New research, however, suggests why conventional treatments vary in their effectiveness among patients. Not all sepsis patients are biologically the same, and therefore can respond very differently to fluid intervention, according to a study published July 16 in the American Journal of Respiratory, Critical Care and Sleep Medicine.
The researchers analyzed 1,289 patients enrolled in a multicenter national clinical trial called CLOVERS, for Crystalloid Liberal or Vasopressor Early Resuscitation in Sepsis.
The scientists identified two distinct molecular types of sepsis. These sepsis biological subtypes, labeled SP1 and SP2, look the same physically, but under the microscope, they’re different.
Working with patients suffering from sepsis, the researchers measured three blood biomarkers to identify the two subtypes. They were then able to show that these two subtypes were associated with different clinical outcomes and different responses to resuscitation strategies.
Patients respond individually and uniquely to a treatment, noted the study’s senior author, Dr. Pavan Bhatraju, a UW Medicine critical care physician and a University of Washington School of Medicine associate professor of medicine.
“Sepsis is one of the most common causes of death in the hospital,” said Bhatraju. “And yes, we have antibiotics, but one of the main treatments is supportive care.” This includes administering IV fluids and starting IV vasopressors if the patient has persistently low blood pressure.
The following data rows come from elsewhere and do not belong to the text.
(* ===== verification/BudgetScript.v ===== *)
(** Budgets shared by the replicas of the gateway ([storage/redis/budget.rs]): the
    Lua script that reserves, settles, cancels and resets over one Redis hash per
    budget, and the replies as the pool reads them.

    Amounts are billionths of a dollar.  Lua's numbers are exact below 2^53; the
    script prints a lease with [tostring], which writes integers from 10^14 on
    with an exponent, and reads it back with a pattern of digits. *)

From S2P Require Import Prelude ProviderErrors GatewayErrors.

Definition MAX_UNSETTLED_BUDGET_LEASES : Z := 65536.

(** * The hash *)

(** A lease as the pattern [^(%d+):(%d+):(%-?%d+)$] reads it. *)
Record BudgetLease := mkBudgetLease {
  bl_amount : Z;
  bl_expiry : Z;      (* ms *)
  bl_epoch : Z;
}.

Definition plain_digits (x : Z) : bool := (0 <=? x) && (x <? 10 ^ 14).
Definition plain_number (x : Z) : bool := (- 10 ^ 14 <? x) && (x <? 10 ^ 14).

(** [tostring(amount) .. ':' .. tostring(expiry) .. ':' .. tostring(epoch)], as it
    is read back. *)
Definition print_lease (amount expiry epoch : Z) : option BudgetLease :=
  if plain_digits amount && plain_digits expiry && plain_number epoch
  then Some (mkBudgetLease amount expiry epoch) else None.

(** The counters [c], [o] and [e], the leases [l:], the pending markers [p:] and
    the receipts [r:]. *)
Record BudgetHash := mkBudgetHash {
  h_committed : Z;
  h_outstanding : Z;
  h_epoch : Z;
  h_leases : gmap string (option BudgetLease);
  h_pending : gset string;
  h_receipts : gset string;
}.

Record BudgetLeaseArgs := mkBudgetArgs {
  ba_op : string;
  ba_now : Z;
  ba_period_epoch : Z;
  ba_amount : Z;
  ba_max_or_actual_or_force : Z;
  ba_seed_committed : Z;
  ba_lease_id : string;
  ba_ttl : Z;
}.

(** * The script *)

(** [seed]: what is written of an absent key. *)
Definition seed (a : BudgetLeaseArgs) (stored : option BudgetHash) : BudgetHash :=
  default (mkBudgetHash (ba_seed_committed a) 0 (Z.max 0 (ba_period_epoch a)) ∅ ∅ ∅) stored.

(** [release_leases] with [write_state(0, 0, epoch)]. *)
Definition release_all (epoch : Z) (h : BudgetHash) : BudgetHash :=
  mkBudgetHash 0 0 epoch ∅ (dom (h_leases h) ∪ h_pending h) (h_receipts h).

Definition maybe_period_reset (a : BudgetLeaseArgs) (h : BudgetHash) : BudgetHash :=
  if ba_period_epoch a <? 0 then h
  else if h_epoch h <? ba_period_epoch a then release_all (ba_period_epoch a) h else h.

(** The locals of [reclaim] after some of the fields. *)
Record Reclaimed := mkReclaimed {
  r_outstanding : Z;
  r_leases : gmap string (option BudgetLease);
  r_pending : gset string;
  r_unsettled : Z;
}.

Definition reclaim_field (now epoch : Z) (id : string) (printed : option BudgetLease)
    (r : Reclaimed) : Reclaimed :=
  match printed with
  | Some l =>
      if bl_expiry l <=? now then
        mkReclaimed
          (if bl_epoch l =? epoch then Z.max 0 (r_outstanding r - bl_amount l) else r_outstanding r)
          (r_leases r) ({[id]} ∪ r_pending r)
          (if bool_decide (id ∈ r_pending r) then r_unsettled r else r_unsettled r + 1)
      else mkReclaimed (r_outstanding r) (<[id := printed]> (r_leases r)) (r_pending r) (r_unsettled r + 1)
  | None => r
  end.

(** The scan of [HGETALL]: the markers that were pending before are counted too. *)
Definition reclaim_scan (now : Z) (h : BudgetHash) : Reclaimed :=
  map_fold (reclaim_field now (h_epoch h))
    (mkReclaimed (h_outstanding h) ∅ (h_pending h) (Z.of_nat (size (h_pending h))))
    (h_leases h).

Definition reclaim_leases (now : Z) (h : BudgetHash) : BudgetHash * Z :=
  let r := reclaim_scan now h in
  (mkBudgetHash (h_committed h) (r_outstanding r) (h_epoch h) (r_leases r) (r_pending r) (h_receipts h),
   r_unsettled r).

Definition budget_reply (flag : Z) (h : BudgetHash) : BudgetHash * list Z :=
  (h, [flag; h_committed h; h_outstanding h]).

(** [write_state] with the fields of one lease taken out. *)
Definition take_lease (id : string) (committed outstanding : Z) (h : BudgetHash) : BudgetHash :=
  mkBudgetHash committed outstanding (h_epoch h) (delete id (h_leases h)) (h_pending h ∖ {[id]}) (h_receipts h).

(** What is left outstanding when the hold of a lease is given back; [reserved]
    stands for an amount that cannot be read. *)
Definition give_back (reserved : Z) (lease : option BudgetLease) (h : BudgetHash) : Z :=
  match lease with
  | Some l =>
      if bl_epoch l =? h_epoch h then Z.max 0 (h_outstanding h - bl_amount l) else h_outstanding h
  | None => h_outstanding h
  end.

Definition run_reset (a : BudgetLeaseArgs) (h : BudgetHash) : BudgetHash * list Z :=
  if ba_max_or_actual_or_force a =? 1 then
    let epoch := if 0 <=? ba_period_epoch a then ba_period_epoch a else h_epoch h in
    (release_all epoch h, [1; 0; 0])
  else budget_reply 1 h.

Definition run_reserve (a : BudgetLeaseArgs) (unsettled : Z) (h : BudgetHash) : BudgetHash * list Z :=
  if MAX_UNSETTLED_BUDGET_LEASES <=? unsettled then budget_reply (-2) h
  else if ba_max_or_actual_or_force a <? h_committed h + h_outstanding h + ba_amount a
  then budget_reply 0 h
  else
    budget_reply 1
      (mkBudgetHash (h_committed h) (h_outstanding h + ba_amount a) (h_epoch h)
         (<[ba_lease_id a := print_lease (ba_amount a) (ba_now a + Z.max 1 (ba_ttl a)) (h_epoch h)]>
            (h_leases h))
         (h_pending h) (h_receipts h)).

Definition run_settle_response (a : BudgetLeaseArgs) (h : BudgetHash) : BudgetHash * list Z :=
  let id := ba_lease_id a in
  if bool_decide (id ∈ h_receipts h) then budget_reply 0 h
  else
    let outstanding :=
      match h_leases h !! id with Some lease => give_back 0 lease h | None => h_outstanding h end in
    let h := take_lease id (h_committed h + ba_max_or_actual_or_force a) outstanding h in
    budget_reply 1
      (mkBudgetHash (h_committed h) (h_outstanding h) (h_epoch h) (h_leases h) (h_pending h)
         ({[id]} ∪ h_receipts h)).

Definition run_settle (a : BudgetLeaseArgs) (h : BudgetHash) : BudgetHash * list Z :=
  let id := ba_lease_id a in
  let charged := h_committed h + ba_max_or_actual_or_force a in
  match h_leases h !! id with
  | None =>
      if bool_decide (id ∈ h_pending h)
      then budget_reply 1 (take_lease id charged (h_outstanding h) h)
      else budget_reply 1 h
  | Some lease => budget_reply 1 (take_lease id charged (give_back (ba_amount a) lease h) h)
  end.

Definition run_cancel (a : BudgetLeaseArgs) (h : BudgetHash) : BudgetHash * list Z :=
  let id := ba_lease_id a in
  let outstanding :=
    match h_leases h !! id with
    | Some lease => give_back (ba_amount a) lease h
    | None => h_outstanding h
    end in
  budget_reply 1 (take_lease id (h_committed h) outstanding h).

Definition budget_lease_script (a : BudgetLeaseArgs) (stored : option BudgetHash) : BudgetHash * list Z :=
  let h := maybe_period_reset a (seed a stored) in
  let '(h, unsettled) := reclaim_leases (ba_now a) h in
  if String.eqb (ba_op a) "reset" then run_reset a h
  else if String.eqb (ba_op a) "reserve" then run_reserve a unsettled h
  else if String.eqb (ba_op a) "settle_response" then run_settle_response a h
  else if String.eqb (ba_op a) "settle" then run_settle a h
  else if String.eqb (ba_op a) "cancel" then run_cancel a h
  else budget_reply (-1) h.

(** * The replies *)

Record BudgetLeaseState := mkBudgetState {
  bs_allowed : bool;
  bs_committed : Z;
  bs_outstanding : Z;
}.

Definition parse_budget_lease_state (values : list Z) : GatewayError + BudgetLeaseState :=
  match values with
  | [v0; v1; v2] =>
      if v0 =? -2 then
        inl (GUnavailable
               "Redis budget reservation capacity reached (65536 unfinished leases)")
      else if v0 <? 0 then
        inl (GStorage "Redis budget-lease script returned an error status")
      else inr (mkBudgetState (v0 =? 1) (Z.max v1 0) (Z.max v2 0))
  | _ =>
      inl (GStorage ("Unexpected Redis budget-lease result length: "
                       +:+ pretty (Z.of_nat (length values))))
  end.

(** * The operations of the pool *)

Definition budget_lease_key (scope name : string) : string :=
  "litellm-rs:budget:v1:" +:+ scope +:+ ":" +:+ name.

Definition BudgetStore := gmap string BudgetHash.

(** How a call goes: without a pool, without a permit or a connection, or with a
    failed command, whose write the server may have applied. *)
Record BudgetCall := mkBudgetCall {
  call_noop : bool;
  call_permit : option GatewayError;       (* the error of the permit or of the connection *)
  call_applied : bool;
  call_failure : option GatewayError;      (* of the command, applied or not *)
}.

Definition call_ok : BudgetCall := mkBudgetCall false None true None.

Definition invoke_budget_lease (c : BudgetCall) (key : string) (a : BudgetLeaseArgs)
    (s : BudgetStore) : BudgetStore * (GatewayError + BudgetLeaseState) :=
  if call_noop c then (s, inl (GStorage "budget redis backend is unavailable"))
  else match call_permit c with
  | Some e => (s, inl e)
  | None =>
      let '(h, reply) := budget_lease_script a (s !! key) in
      match call_failure c with
      | Some e => (if call_applied c then <[key := h]> s else s, inl e)
      | None => (<[key := h]> s, parse_budget_lease_state reply)
      end
  end.

Definition budget_reserve (amount max seed_committed period_epoch : Z) (lease_id : string)
    (now_ms ttl_ms : Z) : BudgetLeaseArgs :=
  mkBudgetArgs "reserve" now_ms period_epoch amount max seed_committed lease_id ttl_ms.

Definition budget_settle (reserved actual period_epoch : Z) (lease_id : string) (now_ms : Z)
    : BudgetLeaseArgs :=
  mkBudgetArgs "settle" now_ms period_epoch reserved actual 0 lease_id 0.

Definition budget_settle_response (reserved actual period_epoch : Z) (lease_id : string)
    (now_ms : Z) : BudgetLeaseArgs :=
  mkBudgetArgs "settle_response" now_ms period_epoch reserved actual 0 lease_id 0.

Definition budget_cancel (reserved period_epoch : Z) (lease_id : string) (now_ms : Z)
    : BudgetLeaseArgs :=
  mkBudgetArgs "cancel" now_ms period_epoch reserved 0 0 lease_id 0.

Definition budget_reset (period_epoch now_ms : Z) (force : bool) : BudgetLeaseArgs :=
  mkBudgetArgs "reset" now_ms period_epoch 0 (if force then 1 else 0) 0 "" 0.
The study focused on how patients with sepsis responded to the standard therapy protocol of giving fluids.
Patients with the SP2 subtype, which was marked by more inflammation and blood vessel damage, fared significantly worse when given large volumes of fluids. Their 28-day mortality rate jumped to 41% with liberal fluids, compared to 27% with more restricted fluids. Meanwhile, SP1 subtype patients had no difference in outcomes no matter how much fluid they received, the authors noted.
SP2 patients also spent more time on ventilators, dialysis and blood pressure medications when given more fluids. These findings suggest that for some people, aggressive treatment may do more harm than good.
“This research shows that sepsis isn’t just one disease. It’s many, and we need to treat it that way,” the authors wrote. “By identifying patients' biological profiles early, we may be able to personalize care and improve survival.”
This perspective has long been useful in treating cancers, Bhatraju added. This study, he suggested, is one of the first to shed light on patients’ varying responses to the standard therapy in cases of sepsis and kidney failure.
Dr. Elizabeth Kiernan, a nephrology fellow at the University of Washington School of Medicine and corresponding author of the paper, added, “Though we know distinct phenotypes of sepsis disease and response exist, it is difficult to distinguish them clinically in real time. This approach offers an exciting way to providing more precise, data-driven care in the ICU.”
A potential next step would be to develop a rapid chemical assay to discern a patient’s sepsis subtype, which emergency clinicians could use before beginning sepsis treatment with any patient, the authors concluded.
The research was supported by the National Institute of Diabetes and Digestive and Kidney Diseases (R01DK133177).